I read recently about how - no matter how much resource Microsoft throw at developing a search engine - they can’t beat Google. The explanation given was that Google learnt by basically building up slowly, learning the lessons as they go, and creating an increasingly complex system. You can’t take a short cut and go straight into constructing a complex system from day 1.
A similar problem faces the Semantic Web:
With the semantic web, there’s a much higher first rung to the ladder. Getting to grips with RDF/XML, SPARQL, and the other core technologies is a big ask for most developers. To then get useful semantic web applications out of these takes a couple more exhausting jumps of complexity.
And it seems like this complexity is starting to show - Swoogle (http://swoogle.umbc.edu/) estimates that about 1/3rd of the ‘pure’ RDF files that it has harvested contains errors.
4. A new solution should stop an obvious pain.
So what kind of thing will the Semantic Web provide? Amongst other things:
- Finding information/services (search)
- An automation infrastructure
- Data mining opportunities
Although there are minor grumblings with Google, the majority are happy with it for Searching. And nobody lies awake at night worrying about a lack of consistent annotation functionality. The Semantic Web needs to prove what problem(s) it’s going to solve, and not just show that it can create pictures showing you that you know your friends.
5. People aren’t perfect.
Creating metadata and classifications is difficult (let’s not get started on Ontologies). People are biased (whether they mean to be or not), and fallible. Metadata, which the Semantic Web relies on, is not always going to be of great quality (anyone remember putting ‘free’ and other dubious key words into their meta HTML tags in the late 90s, when search engines still used them?).
Maybe this one isn’t such a big issue though - much of the data will be coming from existing databases (rather than ‘hand created’), and it’s not like HTML doesn’t have problems with noise and signal. But I do worry that solving this problem with “Trust Policies” and other technologies will just add to the suffocating complexity that already surrounds the Semantic Web.
6. You don’t need an Ontology of Everything. But it would help.

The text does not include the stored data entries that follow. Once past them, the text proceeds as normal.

(** The store under construction is clean. *)
Section built.
Context (v' : bytes) (HF : redone_file v bs v') (sb : Superblock) (w : WalLog W) (f : F) (j : option J).
Hypotheses (Hsb : Superblock.choose_superblock (final v bs 0) (final v bs 1) =
      Ok (Superblock.mkSelected (Overlay.active_slot o) sb))
  (Esb : Superblock.with_checksum sb 0 = Superblock.with_checksum (Overlay.current_superblock o) 0)
  (Hf : volatile f = v') (Hw : wal_rep w ss) (Hstart_w : Wal.history_start_lsn w ≤ base_lsn o) (Hid_w : Wal.identity w = store_identity cfg).

Definition built : Store :=
  fresh_store f (Some w) sb (Overlay.active_slot o) (Overlay.root_page_id o) (Overlay.free_list_head o)
    (Overlay.high_water_page_id o) 0 cfg j.

Lemma built_clean : clean built w o.
Proof.
  destruct (rc_meta _ _ _ _ HR) as (M1 & M2 & M3). destruct (complete_bound v' HF) as [B1 B2].
  destruct (complete_slots v' HF) as [S0 S1].
  split; cbn [built fresh_store wal file dirty_pages dirty_superblock current_superblock active_slot root_page_id free_list_head high_water_page_id];
    rewrite ?Hf; try done.
  - by eapply redone_length.
  - intros i. by eapply redone_view.
  - by rewrite S0, S1.
  - rewrite (same_superblock sb Esb Superblock.page_size) by done.
    destruct Hrep as (G & ht & fl & _ & _ & [_ _ _ _ (_ & X & _) _] & _). done.
  - by rewrite (same_superblock sb Esb Superblock.root_page_id) by done.
  - by rewrite (same_superblock sb Esb Superblock.high_water_page_id) by done.
  - by rewrite (same_superblock sb Esb Superblock.free_list_head) by done.
  - unfold latest_lsn. cbn. rewrite (rep_committed _ _ Hw), (same_superblock sb Esb Superblock.checkpoint_lsn) by done.
    destruct (last (commits ss)) as [x|]; [|done]. by apply Hend.
Qed.

(** The store that the check and the counters leave. *)
Lemma built_reopened f' fs (b := set_next_batch_id (Overlay.next_batch_id o) (set_next_lsn (Overlay.next_lsn o)
    (set_next_revision (Overlay.next_revision o) (set_file f' built)))) :
  same_file f f' → reliable f → durable f = volatile f → Wal.next_lsn w = Overlay.next_lsn o →
  Wal.next_batch_id w = Overlay.next_batch_id o → durable (Wal.file w) = volatile (Wal.file w) → wal_room n w →
  (injector fs = None → j = None) → (reliable (wal_file fs) → reliable (Wal.file w)) → reopened fs b.
Proof.
  intros (V & D & R) Hr Hd Hl Hb Hdw Hrm Hj Hrw.
  assert (Bfile : volatile (file b) = v') by (by rewrite <-Hf, <-V).
  assert (Bcache : Cache.sized (cache b) ∧ ∀ i, Cache.cached (cache b) i = None).
  { split; [apply Cache.sized_new, Hcfg|]. intros i. unfold Cache.cached. cbn. by rewrite lookup_empty. }
  assert (Hrc : recoverable (store_identity cfg) v' bs (Overlay.overlay_new b)).
  { by eapply complete_recoverable. }
  split; try done.
  - split; [eapply complete_represents; try done; by apply R|done|]. exists w. split; try done.
    unfold ready. rewrite Hl. lia.
  - by rewrite Bfile.
  - change (durable f' = volatile f'). by rewrite V, D.
  - intros Hrel x [= <-]. auto.
  - exists w. destruct built_clean as [L1 L2 L3 L4 L5 L6 L7 L8 L9 L10 L11]. cbn in L3, L4, L5, L6.
    split; cbn [b file set_next_batch_id set_next_lsn set_next_revision set_file]; rewrite ?V; done.
  - by apply (same_superblock sb Esb Superblock.checkpoint_lsn).
  - by exists w.
Qed.
End built.

Lemma reopen_spec (fs : TheFiles) :
  volatile (data_file fs) = v → durable (data_file fs) = v → reliable (data_file fs) →
  log_opens (store_identity cfg) (base_lsn o) ss n (wal_file fs) (injector fs) →
  wp (open_with_wal_internal cfg) (λ b _, reopened fs b) (λ _ _, ¬ reliable (wal_file fs) ∨ injector fs ≠ None) fs.
Proof.
  intros Hv Hd Hr Hlog. assert (HP : PAGE_SIZE = 4096) by done. destruct open_bounds as (Hu & Hru & Hnl).
  destruct (redone_aligned _ _ _ _ HR) as [Ha Hl3]. unfold open_with_wal_internal. wp_step. wp_step. wp_step.
  pose proof (file_len_spec (wal_file fs)) as Hfl. destruct (file_len (wal_file fs)) as [wl|e|k]; [|apply wp_lift; auto|done].
  apply wp_lift. wp_step. apply wp_zoom.
  wp_use (validate_existing_spec cfg v bs o wl (data_file fs)); [done|done|done| |by intros ? ? []].
  intros ? f1 [-> (V1 & D1 & R1)]. cbv beta. cbn [default]. wp_step. apply wp_zoom. cbn [data_file wal_file injector].
  eapply wp_mono; [exact Hlog| |by intros].
  intros w [wf j] [Hwf Hrep_w Hid_w Hst_w Hnl_w Hnb_w Hdur_w Hrel_w Hroom_w Hjo]. cbn [fst snd] in *. cbv beta. subst wf. rewrite <-Hlsn in Hnl_w.
  wp_step. wp_step. cbn [data_file]. wp_step. unfold is_empty. pose proof (file_len_spec f1) as Hfl1.
  rewrite V1, Hv in Hfl1. destruct (file_len f1) as [l1|e|k]; [|by destruct (Hfl1 (R1 Hr))|done]. subst l1.
  apply (wp_lift_ok _ false). { rsimpl. by rewrite (proj2 (Z.eqb_neq _ _)) by lia. }
  cbn [andb]. cbv iota. wp_step. apply wp_zoom. cbn [data_file injector]. rewrite (rep_committed _ _ Hrep_w).
  wp_use (recover_data_file_spec (commits ss) (base_lsn o) f1 j); cbv zeta; fold (live (base_lsn o) (commits ss)); rewrite <-?Hbs, ?V1, ?D1, ?Hv, ?Hd; try done.
  { apply Forall_forall. intros y Hy. destruct (rc_images _ _ _ _ HR y Hy) as ([? _] & ? & _). done. }
  2:{ intros e t [Hx|Hx]; [by destruct Hx; auto|]. destruct (decide (injector fs = None)) as [E|E]; [|by right]. by destruct Hx; apply Hjo. }
  intros _ [f2 j2] (Hlen2 & Hpages2 & Hdur2 & Hrel2 & Hj2). cbn [fst snd] in *. cbv beta.
  assert (HF : redone_file v bs (volatile f2)) by (by split).
  destruct (complete_bound _ HF) as [Hb1 Hb2]. destruct (complete_slots _ HF) as [Hs0 Hs1].
  pose proof (redone_length _ _ _ _ _ HR HF) as Hlen. assert (Hrf2 : reliable f2) by auto.
  destruct (rc_selected _ _ _ _ HR) as (sb & Hsb & Esb).
  wp_step. wp_step. cbn [data_file]. wp_step. pose proof (file_len_spec f2) as Hfl2. destruct (file_len f2) as [l2|e|k]; [|by destruct (Hfl2 Hrf2)|done].
  subst l2. apply wp_lift. wp_step. apply wp_fail_when.
  { unfold misaligned. rewrite Hlen, Z_mod_mult, <-Hlen. unfold FIRST_DATA_PAGE, Overlay.FIRST_DATA_PAGE.
    rewrite (proj2 (Z.ltb_ge _ _)) by (rewrite HP in *; lia). done. }
  intros _. wp_step. apply wp_zoom. cbn [data_file]. wp_use (read_slots_spec f2); [done| |by intros ? ? []].
  intros ? f3 [-> (V3 & D3 & R3)]. cbv beta iota. wp_step. rewrite Hs0, Hs1. apply (wp_lift_ok _ _ _ _ _ Hsb).
  cbn [Superblock.superblock Superblock.slot]. wp_step.
  apply (wp_lift_ok _ tt); [by apply validate_identity_ok, complete_shard|]. wp_step.
  pose proof (built_clean (volatile f2) HF sb (Wal.set_next_lsn (Overlay.next_lsn o) w) f3 j2 Hsb Esb V3 (resumed_rep _ Hrep_w)) as Hcl.
  destruct (cl_root _ _ _ Hcl) as [Q1 _]. destruct (cl_high _ _ _ Hcl) as [Q2 _]. destruct (cl_free _ _ _ Hcl) as [Q3 _].
  apply (wp_lift_ok _ (Overlay.root_page_id o, Overlay.free_list_head o, Overlay.high_water_page_id o));
    [by apply (metadata_ok _ _ _ _ o n s _ Hrep (cl_page_size _ _ _ Hcl))|]. cbv beta iota. wp_step.
  assert (Superblock.checkpoint_lsn sb = base_lsn o) as -> by (by apply (same_superblock sb Esb Superblock.checkpoint_lsn)).
  apply (wp_lift_ok _ _ _ _ _ (resume_ok w Hnl_w)). wp_step. wp_step. cbn [data_file injector]. wp_step. apply wp_on_store.
  wp_use (check_clean_spec _ _ _ n s Hcl Hrep).
  2:{ intros e b' Hx. destruct Hx. by apply R3. }
  intros rep b' ((f4 & -> & Hs4) & Hrep1 & Hrep2). cbv beta iota zeta. cbn [Wal.committed Wal.set_next_lsn].
  rewrite (rep_committed _ _ Hrep_w). wp_step. apply (wp_lift_ok _ _ _ _ _ (next_revision_eq _ Hrep1 Hrep2)). apply wp_ret.
  change (Wal.next_lsn _) with (Overlay.next_lsn o). change (Wal.next_batch_id (Wal.set_next_lsn _ w)) with (Wal.next_batch_id w).
  rewrite Hnb_w, <-Hbatch. eapply (built_reopened (volatile f2)); try done.
  - by apply resumed_rep.
  - auto.
  - by rewrite D3, V3.
  - cbn. by rewrite Hnb_w.
  - by apply resumed_room.
  - intros E. by apply Hj2, Hjo.
Qed.
End open.
End reopen.
End Reopen.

Sorry, I don’t mean to go all Clay Shirky, but the Semantic Web would be a lot easier if we did have a central ontology. All the semantic web developers and groups will disagree with me, but from my experience in trying to implement Semantic Web technologies in the real world, it would be a great enabler.
My clients don’t want to create ontologies. They don’t want to map one set of data to another. They want to use something that’s out there and ready for them to use, and will give them the maximum benefit (so if the Imperial War Museum say that they have a tank from “World War One” and the Science Museum has a video of the firing mechanism from a gun from “World War One”, they can both use the same term/URI).

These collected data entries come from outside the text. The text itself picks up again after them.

Lemma complete_clean b2 o w : complete m b ss s b2 o → sealed_in b2 → wal b = Some w → clean b2 w o.
Proof.
  intros [K1 K2 K3 K4 K5 K6 K7 K8 K9 K10 (K11 & _)] Hs Hw. destruct K1 as [F1 F2 F3]. injection F1. intros _ _ _ _ Eh Ef Ert Es Esb _.
  destruct (rc_meta _ _ _ _ K2) as (M1 & M2 & M3). destruct (so_wal _ _ _ _ (kp_store _ _ _ _ HK)) as [w0 [Hw0 Hrep _ _ _ _ _]].
  rewrite Hw in Hw0. injection Hw0 as <-.
  destruct (so_represents _ _ _ _ (kp_store _ _ _ _ HK)) as (G & ht & fl & _ & _ & [_ _ Hrv _ _ _] & _).
  destruct (K4 (next_lsn b) (next_batch_id b)) as (G' & ht' & fl' & _ & _ & [_ _ _ _ Hwf _] & _);
    [change (0 < next_revision b ≤ next_lsn b) in Hrv; lia|lia|].
  change (Superblock.wf (Overlay.current_superblock o)) in Hwf.
  split; rewrite ?Esb, ?Eh, ?Ert, ?Ef;
    [by rewrite K11|exact K7|by rewrite K9, Eh|apply F3| | | |by split|by split|by split|].
  - intros i. rewrite <-F2. destruct K7 as [Hd _]. unfold committed_page, committed_bytes, file_page. rewrite Hd, lookup_empty.
    by destruct (_ && _).
  - rewrite Hs. by rewrite Esb.
  - apply Hwf.
  - change (Superblock.checkpoint_lsn (Overlay.current_superblock o)) with (base_lsn o). rewrite K3.
    unfold latest_lsn. rewrite (rep_committed _ _ Hrep), Esb. change (Superblock.checkpoint_lsn (Overlay.current_superblock o)) with (base_lsn o).
    rewrite K3. unfold latest. by destruct (last (commits ss)).
Qed.

Lemma set_counters_id o : Overlay.set_next_batch_id (Overlay.next_batch_id o) (Overlay.set_next_lsn (Overlay.next_lsn o) o) = o.
Proof. by destruct o. Qed.

Lemma whole_represents b2 o : complete m b ss s b2 o → represents m o s.
Proof.
  intros HC. destruct (cm_counters _ _ _ _ _ _ HC) as (_ & El & Eb). rewrite <-(set_counters_id o), El, Eb.
  destruct (so_represents _ _ _ _ (kp_store _ _ _ _ HK)) as (G & ht & fl & _ & _ & [_ _ Hrv _ _ _] & _).
  change (0 < next_revision b ≤ next_lsn b) in Hrv. apply (cm_represents _ _ _ _ _ _ HC); lia.
Qed.

Definition unsealed_error : Error := Corruption "in-memory superblock is not the selected file copy".

Lemma check_complete_spec b2 o :
  complete m b ss s b2 o →
  wp check_invariants (λ _ b', (∃ f, b' = set_file f b2 ∧ same_file (file b2) f) ∧ sealed_in b2)
    (λ e b', e = unsealed_error ∧ (∃ f, b' = set_file f b2 ∧ same_file (file b2) f) ∧ ¬ sealed_in b2) b2.
Proof.
  intros HC. destruct (so_wal _ _ _ _ (kp_store _ _ _ _ HK)) as [w [Hw _ _ _ _ _ _]].
  destruct (cm_dirty _ _ _ _ _ _ HC) as [Hd1 Hd2]. destruct (cm_same _ _ _ _ _ _ HC) as (Hw2 & _). rewrite Hw in Hw2.
  destruct (cm_follows _ _ _ _ _ _ HC) as [_ _ [S1 S2 _ _]]. pose proof (cm_length _ _ _ _ _ _ HC) as Hlen.
  destruct (cm_selects _ _ _ _ _ _ HC) as (sb & Hsel & _). assert (HP : PAGE_SIZE = 4096) by done.
  destruct (decide (sb = current_superblock b2)) as [->|Hne].
  { wp_use (check_clean_spec b2 w o m s); [by apply complete_clean|by eapply whole_represents| |].
    - intros rep b' [? _]. by split.
    - by intros e b' Hn. }
  assert (Hs : ¬ sealed_in b2) by (unfold sealed_in; rewrite Hsel; congruence).
  assert (Hh : FIRST_DATA_PAGE ≤ high_water_page_id b2).
  { destruct (whole_represents b2 o HC) as (G & ht & fl & Hi & _). pose proof (inv_high _ _ _ _ _ _ _ Hi) as Hh.
    pose proof (fo_header _ _ (cm_follows _ _ _ _ _ _ HC)) as F1. injection F1. intros _ _ _ _ Eh _ _ _ _ _. rewrite Eh. apply Hh. }
  unfold FIRST_DATA_PAGE, Overlay.FIRST_DATA_PAGE in Hh.
  unfold check_invariants. wp_step. wp_step. rewrite Hw2. wp_step. unfold flush_dirty_pages. wp_step. wp_step. rewrite Hw2, Hd1, Hd2.
  rewrite !bool_decide_true by done. cbn [andb]. wp_step. wp_step. wp_step. wp_step.
  pose proof (file_len_spec (file b2)) as Hfl. destruct (file_len (file b2)) as [l|e|k]; [|done|done]. apply wp_lift. subst l.
  wp_step. apply wp_fail_when.
  { unfold misaligned. rewrite Hlen, Z_mod_mult. unfold FIRST_DATA_PAGE, Overlay.FIRST_DATA_PAGE. rewrite HP.
    rewrite (proj2 (Z.ltb_ge _ _)) by lia. done. }
  intros _. wp_step. apply wp_zoom. wp_use (read_slots_spec (file b2)); [rewrite Hlen in *; lia| |done].
  intros ? f1 [-> Hs1]. cbv beta iota. wp_step. apply (wp_lift_ok _ _ _ _ _ Hsel). cbn [Superblock.slot Superblock.superblock].
  wp_step. wp_step. wp_step. apply wp_fail_when; [intros _; split; [done|]; split; [by exists f1|done]|].
  intros Hb. exfalso. apply orb_false_elim in Hb as [_ Hb]. by apply negb_false_iff, bool_decide_eq_true in Hb.
Qed.

(** ** The log of the complete file *)

(** The store [b2] with the log [w'] and its counters. *)
Definition with_reset (w' : WalLog W) (j : option J) b2 : Store :=
  set_next_batch_id (Wal.next_batch_id w') (set_next_lsn (Wal.next_lsn w') (with_log w' j b2)).

(** A log that has nothing newer than the checkpoint. *)
Record settled (w' : WalLog W) ss' : Prop := {
  st_rep : wal_rep w' ss';
  st_ready : ready w';
  st_durable : durable (Wal.file w') = volatile (Wal.file w');
  st_room : wal_room m w';
  st_identity : Wal.identity w' = store_identity (config b);
  st_start : Wal.history_start_lsn w' ≤ lsn;
  st_live : live lsn (commits ss') = [];
  st_last : ∀ x, last (commits ss') = Some x → lsn ≤ Wal.batch_commit_lsn x;
  st_latest : latest lsn (commits ss') = lsn;
  st_next : Wal.next_lsn w' = Z.max (log_last 0 ss' + 1) (lsn + 1) ∧ Wal.next_lsn w' ≤ next_lsn b;
  st_batch : Wal.next_batch_id w' = log_batch 0 ss' + 1 ∧ Wal.next_batch_id w' ≤ next_batch_id b;
}.

Lemma complete_kept b2 o w' ss' j :
  complete m b ss s b2 o → settled w' ss' → kept m (with_reset w' j b2) ss' s ∧ unsaved (with_reset w' j b2) ss' = [].
Proof.
  intros [K1 K2 K3 K4 (K5 & _ & _) K6 K7 K8 K9 K10 (_ & K11 & K12)] [T1 T2 T3 T4 T5 T6 T7 T8 T9 [T10 T11] [T12 T13]].
  set (l := Wal.next_lsn w') in *. set (k := Wal.next_batch_id w') in *. set (b' := with_reset w' j b2).
  pose proof (latest_bound n b ss s HK) as Hlb. pose proof (kp_revision _ _ _ _ HK) as Hrv.
  set (o' := Overlay.set_next_batch_id k (Overlay.set_next_lsn l o)).
  destruct K1 as [F1 F2 [S1 S2 S3 S4]]. injection F1. intros El Eb En Er Eh Ef Ert Es Esb _.
  assert (Hf : follows o' b').
  { split; [|exact F2|by split].
    unfold store_header. cbn. by rewrite El, Er, Eh, Ef, Ert, Es, Esb. }
  assert (Hb : base_lsn (Overlay.overlay_new b') = lsn).
  { rewrite <-K3. unfold base_lsn.
    change (Overlay.current_superblock (Overlay.overlay_new b')) with (current_superblock b2). by rewrite Esb. }
  assert (Hrep : represents m o' s) by (apply K4; lia).
  assert (Hrev : next_revision b' = next_revision b).
  { change (next_revision b') with (next_revision b2). by rewrite Er. }
  assert (Hun : unsaved b' ss' = []) by (unfold unsaved; by rewrite Hb).
  assert (Hcfg : config b' = config b) by exact K11. split; [|exact Hun]. split; rewrite ?Hun, ?Hb, ?Hcfg, ?Hrev.
  - split; [exact (represents_follows _ _ _ _ Hrep Hf)|exact K12|]. exists w'. by split.
  - exact (recoverable_follows _ _ _ _ _ (recoverable_counters _ _ _ _ l k K2) Hf).
  - exact K10.
  - apply (kp_config _ _ _ _ HK).
  - apply (kp_newest _ _ _ _ HK).
  - exact T10.
  - exact T12.
  - exact T8.
  - by rewrite T9.
  - destruct K7 as [D1 D2]. split; [intros i x Hx; change (dirty_pages b2 !! i = Some x) in Hx; by rewrite D1, lookup_empty in Hx|].
    change (dirty_superblock b') with (dirty_superblock b2). rewrite D2. split; [exact K8|exact K9].
  - by exists w'.
Qed.

Lemma settled_fresh w w1 :
  wal b = Some w → WalReset.fresh w1 (store_identity (config b)) lsn → WalReset.reset_counters w w1 → settled w1 [].
Proof.
  intros Hw HF (C1 & C2 & C3). destruct (kept_log n b ss s w HK Hw) as ([_ O2 _ _ O5 _ [R1 R2 R3 R4]] & _ & _).
  pose proof (latest_bound n b ss s HK) as Hlb. destruct (latest_range n b ss s HK) as (_ & Hl1 & Hl2). pose proof (log_batch_ge _ _ _ (rep_log _ _ O2)) as Hb1.
  pose proof (rep_batch _ _ O2) as Hb2. rewrite O5 in Hb2. pose proof (len_nonneg (volatile (Wal.file w))).
  destruct (so_represents _ _ _ _ (kp_store _ _ _ _ HK)) as (G & ht & fl & _ & _ & [_ _ Hrv _ _ _] & _).
  change (0 < next_revision b ≤ next_lsn b) in Hrv. pose proof (WalReset.fresh_ready _ _ _ HF) as Hready. destruct HF as [F1 F2 F3 F4 F5 F6 F7].
  assert (len (volatile (Wal.file w1)) = Wal.INIT_FRAME_SIZE) as Hl.
  { rewrite (rep_bytes _ _ F1), F2, F3, F4, <-init_image. by rewrite len_frame_image, init_frame_size. }
  split; try done; cbn [log_last log_batch]; [|lia|lia|rewrite F6; lia].
  split; rewrite ?C1, ?C2, ?C3, ?Hl; unfold U64_MAX, Wal.INIT_FRAME_SIZE, Wal.WAL_HEADER_SIZE, Wal.INIT_PAYLOAD_SIZE, Wal.WAL_TRAILER_SIZE in *; lia.
Qed.

Lemma settled_old w : wal b = Some w → Wal.committed w = [] → lsn = base ∧ settled w ss.
Proof.
  intros Hw Hc. destruct (kept_log n b ss s w HK Hw) as ([_ O2 O3 O4 O5 O6 [R1 R2 R3 R4]] & Hid & Hst).
  rewrite (rep_committed _ _ O2) in Hc. assert (lsn = base) as E by (unfold latest; by rewrite Hc). split; [done|].
  split; try done; rewrite ?Hc; try done; rewrite ?E; try done.
  - split; lia.
  - rewrite O4. split; [apply (kp_lsn _ _ _ _ HK)|done].
  - rewrite O5. split; [apply (kp_batch _ _ _ _ HK)|done].
Qed.

(** What the last steps leave. *)
Definition finished b2 b' : Prop :=
  ∃ w' j' ss', b' = with_reset w' j' b2 ∧ settled w' ss' ∧ resettable b' ∧ after_hit (fault_injector b2) j' ∧
    (wal_reliable b → reliable (Wal.file w')).

Lemma complete_resettable b2 o w w' b' :
  complete m b ss s b2 o → wal b = Some w → file b' = file b2 → config b' = config b2 → wal b' = Some w' →
  WalReset.resetting (store_identity (config b)) lsn (Wal.file w) (Wal.file w') → resettable b'.
Proof.
  intros [K1 K2 K3 K4 (K5 & _ & _) K6 K7 K8 K9 K10 (_ & K11 & K12)] Hw Hf Hcf Hw' Hres. exists o, w, w'. rewrite Hf, Hcf. by split_and!.
Qed.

I know - it’s an authoritarian, top-down view that’s next to impossible, but maybe we should try it, rather than thinking that we don’t need it because it’s hard to achieve? I’m guessing people had the same doubts over Wikipedia, but that seems to be doing OK.
7. Philanthropy isn’t commercially viable.
We need organisations all over the world to buy into the Semantic Web vision, and to start exposing their data in a compatible format (actually, getting them to expose their data is going to be pretty tricky…). But why should they? What reason has any organisation currently got to invest in RDF, SPARQL or any Semantic Web enabling technology? We need that killer application! Anyone got any bright ideas?